(** * Token discovery pipeline: poller, webhook, subscription manager, chart buffer

    A shallow embedding of
      - [scripts/mobula-poller.ts]        (module [Poller]),
      - [app/api/broadcast/route.ts]      (module [Webhook]),
      - [hooks/use-pusher-updates.ts]     (module [Subscription]),
      - [hooks/use-live-chart-data.ts]    (module [Chart]),
    together with the properties of the specification that concern them.

    Conventions.  A JavaScript property that may be absent is an [option];
    [a || b] is written out with JavaScript truthiness (the empty string and
    the number zero are falsy).  Numbers of the server side are exact
    rationals ([Q]); the chart code, which calls [Math.sin], is modelled over
    an extension of the real numbers with NaN and the two infinities, in
    which a result beyond the range of the doubles is an infinity and
    [parseInt] rounds to the nearest double.  Rounding of the arithmetic
    within that range is not modelled.  The members of a webhook body are
    typed as the provider's payload types them.  Values the code reads from its
    environment ([Date.now()], [Math.random()], the outcome of a network
    call) are explicit arguments. *)

From Stdlib Require Import ZArith QArith Qround List String Ascii Lia Bool Reals Lra.
From stdpp Require Import base gmap sets strings list pretty.
From Stdlib Require Lqa.
Import ListNotations.

Open Scope string_scope.

(** ** JavaScript helpers *)

Module Js.

(** The empty string is the only falsy string. *)
Definition truthy_str (s : string) : bool := negb (String.eqb s EmptyString).

(** [a || b] on values of type [string | undefined]. *)
Definition or_str (a b : option string) : option string :=
  match a with
  | Some s => if truthy_str s then Some s else b
  | None => b
  end.

(** [a || d] where [d] is a string literal. *)
Definition or_str_default (a : option string) (d : string) : string :=
  match a with
  | Some s => if truthy_str s then s else d
  | None => d
  end.

(** [!x] for [x : string | undefined]. *)
Definition falsy_opt_str (a : option string) : bool :=
  match a with
  | Some s => negb (truthy_str s)
  | None => true
  end.
(** * Verification of the Markdown translation scripts

    Shallow embedding of [scripts/translate_chapters.py] and
    [scripts/translate_to_ja.py]: the fence segmenter, inline-code
    protection and restoration, paragraph chunking, the per-chunk
    translation loop with its fallback, and the annotation normalizer.

    Python strings are sequences of Unicode code points; they are modelled
    as lists of code points ([N]).  The translator is an opaque, fallible
    and possibly stateful capability: a function from the text and its own
    state to an optional result ([None] stands for a raised [Exception])
    and a new state. *)

From Stdlib Require Import String Ascii DecimalString DecimalNat.
From Stdlib Require Import NArith Arith Bool Lia List.
Import ListNotations.
Open Scope list_scope.

Set Implicit Arguments.

(** ** Code points and strings *)

Definition char := N.
Definition str := list char.

Fixpoint str_of_string (s : string) : str :=
  match s with
  | EmptyString => []
  | String a s' => N_of_ascii a :: str_of_string s'
  end.

Notation "'py' s" := (str_of_string s%string) (at level 9, only parsing).

Definition LF : char := 10%N.
Definition CR : char := 13%N.
Definition BACKTICK : char := 96%N.
Definition NL2 : str := [LF; LF].

Fixpoint str_eqb (a b : str) : bool :=
  match a, b with
  | [], [] => true
  | x :: a', y :: b' => N.eqb x y && str_eqb a' b'
  | _, _ => false
  end.

(** ** Python built-ins used by the scripts *)

Module Py.

(** [str.isspace] on one code point (CPython's [_PyUnicode_IsWhitespace]);
    the same class is the regular expression [\s] on [str] patterns and the
    set removed by [str.strip()]. *)
Definition isspace (c : char) : bool :=
  ((9 <=? c) && (c <=? 13) || (28 <=? c) && (c <=? 32)
   || (c =? 133) || (c =? 160) || (c =? 5760)
   || (8192 <=? c) && (c <=? 8202)
   || (c =? 8232) || (c =? 8233) || (c =? 8239) || (c =? 8287)
   || (c =? 12288))%N.

(** Line boundaries recognised by [str.splitlines]
    (CPython's [_PyUnicode_IsLinebreak]). *)
Definition islinebreak (c : char) : bool :=
  ((10 <=? c) && (c <=? 13) || (28 <=? c) && (c <=? 30)
   || (c =? 133) || (c =? 8232) || (c =? 8233))%N.

(** [sep.join(xs)] *)
Fixpoint join (sep : str) (xs : list str) : str :=
  match xs with
  | [] => []
  | [x] => x
  | x :: rest => x ++ sep ++ join sep rest
  end.

(** Pushes a character on the first piece of a non-empty list of pieces. *)
Definition cons_head (c : char) (ps : list str) : list str :=
  match ps with
  | [] => [[c]]
  | p :: ps' => (c :: p) :: ps'
  end.

(** The pieces between line boundaries; [after_cr] records that the
    previous character was a carriage return, so that a following line
    feed belongs to the same boundary. *)
Fixpoint line_pieces (after_cr : bool) (s : str) : list str :=
  match s with
  | [] => [[]]
  | c :: s' =>
      if after_cr && (c =? LF)%N then line_pieces false s'
      else if islinebreak c then [] :: line_pieces (c =? CR)%N s'
      else cons_head c (line_pieces false s')
  end.

(** [s.splitlines()]: the pieces, without a final empty piece (no line
    follows the last boundary; the empty string has no line). *)
Definition splitlines (s : str) : list str :=
  let ps := line_pieces false s in
  match last ps [] with
  | [] => removelast ps
  | _ => ps
  end.

(** [s.startswith(p)] *)
Fixpoint startswith (p s : str) : bool :=
  match p, s with
  | [], _ => true
  | x :: p', y :: s' => (x =? y)%N && startswith p' s'
  | _ :: _, [] => false
  end.

(** [s.split(sep)] for a non-empty separator; [skip] counts the characters
    of a separator just found that remain to be passed over. *)
Fixpoint split_go (sep : str) (skip : nat) (s : str) : list str :=
  match s with
  | [] => [[]]
  | c :: s' =>
      match skip with
      | S k => split_go sep k s'
      | O =>
          if startswith sep s
          then [] :: split_go sep (length sep - 1) s'
          else cons_head c (split_go sep 0 s')
      end
  end.

Definition split (sep s : str) : list str := split_go sep 0 s.

(** [s.replace(old, new)]: every non-overlapping occurrence, leftmost
    first.  For an empty [old] Python inserts [new] before every
    character and at the end. *)
Fixpoint replace_go (old new : str) (skip : nat) (s : str) : str :=
  match s with
  | [] => []
  | c :: s' =>
      match skip with
      | S k => replace_go old new k s'
      | O =>
          if startswith old s
          then new ++ replace_go old new (length old - 1) s'
          else c :: replace_go old new 0 s'
      end
  end.

Definition replace (old new s : str) : str :=
  match old with
  | [] => new ++ flat_map (fun c => c :: new) s
  | _ => replace_go old new 0 s
  end.

(** [s.lstrip()], [s.rstrip()], [s.strip()] *)
Fixpoint lstrip (s : str) : str :=
  match s with
  | [] => []
  | c :: s' => if isspace c then lstrip s' else s
  end.

Definition rstrip (s : str) : str := rev (lstrip (rev s)).

Definition strip (s : str) : str := rstrip (lstrip s).

(** [str(n)] for a natural number. *)
Definition str_of_nat (n : nat) : str :=
  str_of_string (NilEmpty.string_of_uint (Nat.to_uint n)).

(** [s.title()] restricted to ASCII: a letter is upper-cased when the
    previous character is not a letter and lower-cased otherwise.  The
    scripts call it only on slugs, which the regular expressions restrict
    to [a-z0-9-]. *)
Definition isupper (c : char) : bool := ((65 <=? c) && (c <=? 90))%N.
Definition islower (c : char) : bool := ((97 <=? c) && (c <=? 122))%N.
Definition iscased (c : char) : bool := isupper c || islower c.
Definition toupper (c : char) : char := if islower c then (c - 32)%N else c.
Definition tolower (c : char) : char := if isupper c then (c + 32)%N else c.

Fixpoint title_go (prev_cased : bool) (s : str) : str :=
  match s with
  | [] => []
  | c :: s' =>
      (if prev_cased then tolower c else toupper c)
        :: title_go (iscased c) s'
  end.

Definition title (s : str) : str := title_go false s.

End Py.

(** ** Regular expressions

    A compiled pattern is represented by its attempt at one position: the
    character before the position (for the look-behind) and the text from
    the position on give the length of the match and the text of group 1.
    None of the scripts' patterns matches the empty string. *)

Definition matcher := option char -> str -> option (nat * str).

Fixpoint span (f : char -> bool) (s : str) : str * str :=
  match s with
  | [] => ([], [])
  | c :: s' =>
      if f c then let (a, b) := span f s' in (c :: a, b) else ([], s)
  end.

Fixpoint strip_prefix (p s : str) : option str :=
  match p, s with
  | [], _ => Some s
  | x :: p', y :: s' => if (x =? y)%N then strip_prefix p' s' else None
  | _ :: _, [] => None
  end.

(** The common shape of the scripts' patterns: a literal, then [\s*] when
    [ws] is set, then the group [(cls+)], then a closing character when
    there is one.  The repetitions are greedy; since in every use the class
    excludes both white space after [\s*] and the closing character, the
    greedy choice is the only one the backtracking engine can take. *)
Definition match_shape (lit : str) (ws : bool) (cls : char -> bool)
    (close : option char) (s : str) : option (nat * str) :=
  match strip_prefix lit s with
  | None => None
  | Some s1 =>
      let (sp, s2) := if ws then span Py.isspace s1 else ([], s1) in
      let (g, s3) := span cls s2 in
      match g with
      | [] => None
      | _ :: _ =>
          match close with
          | None => Some (length lit + length sp + length g, g)
          | Some d =>
              match s3 with
              | e :: _ =>
                  if (e =? d)%N
                  then Some (length lit + length sp + length g + 1, g)
                  else None
              | [] => None
              end
          end
      end
  end.

(** Negative look-behind for one character, [(?<!c)]. *)
Definition not_after (c : char) (prev : option char) : bool :=
  match prev with
  | Some p => negb (p =? c)%N
  | None => true
  end.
************
WHAT YOU NEED TO DO - Retype exactly the lines from the start of the entries through the one with "[a || b] is written"; include both ends.

THE COMPLETED TASK -
(** * Token discovery pipeline: poller, webhook, subscription manager, chart buffer

    A shallow embedding of
      - [scripts/mobula-poller.ts]        (module [Poller]),
      - [app/api/broadcast/route.ts]      (module [Webhook]),
      - [hooks/use-pusher-updates.ts]     (module [Subscription]),
      - [hooks/use-live-chart-data.ts]    (module [Chart]),
    together with the properties of the specification that concern them.

    Conventions.  A JavaScript property that may be absent is an [option];
    [a || b] is written out with JavaScript truthiness (the empty string and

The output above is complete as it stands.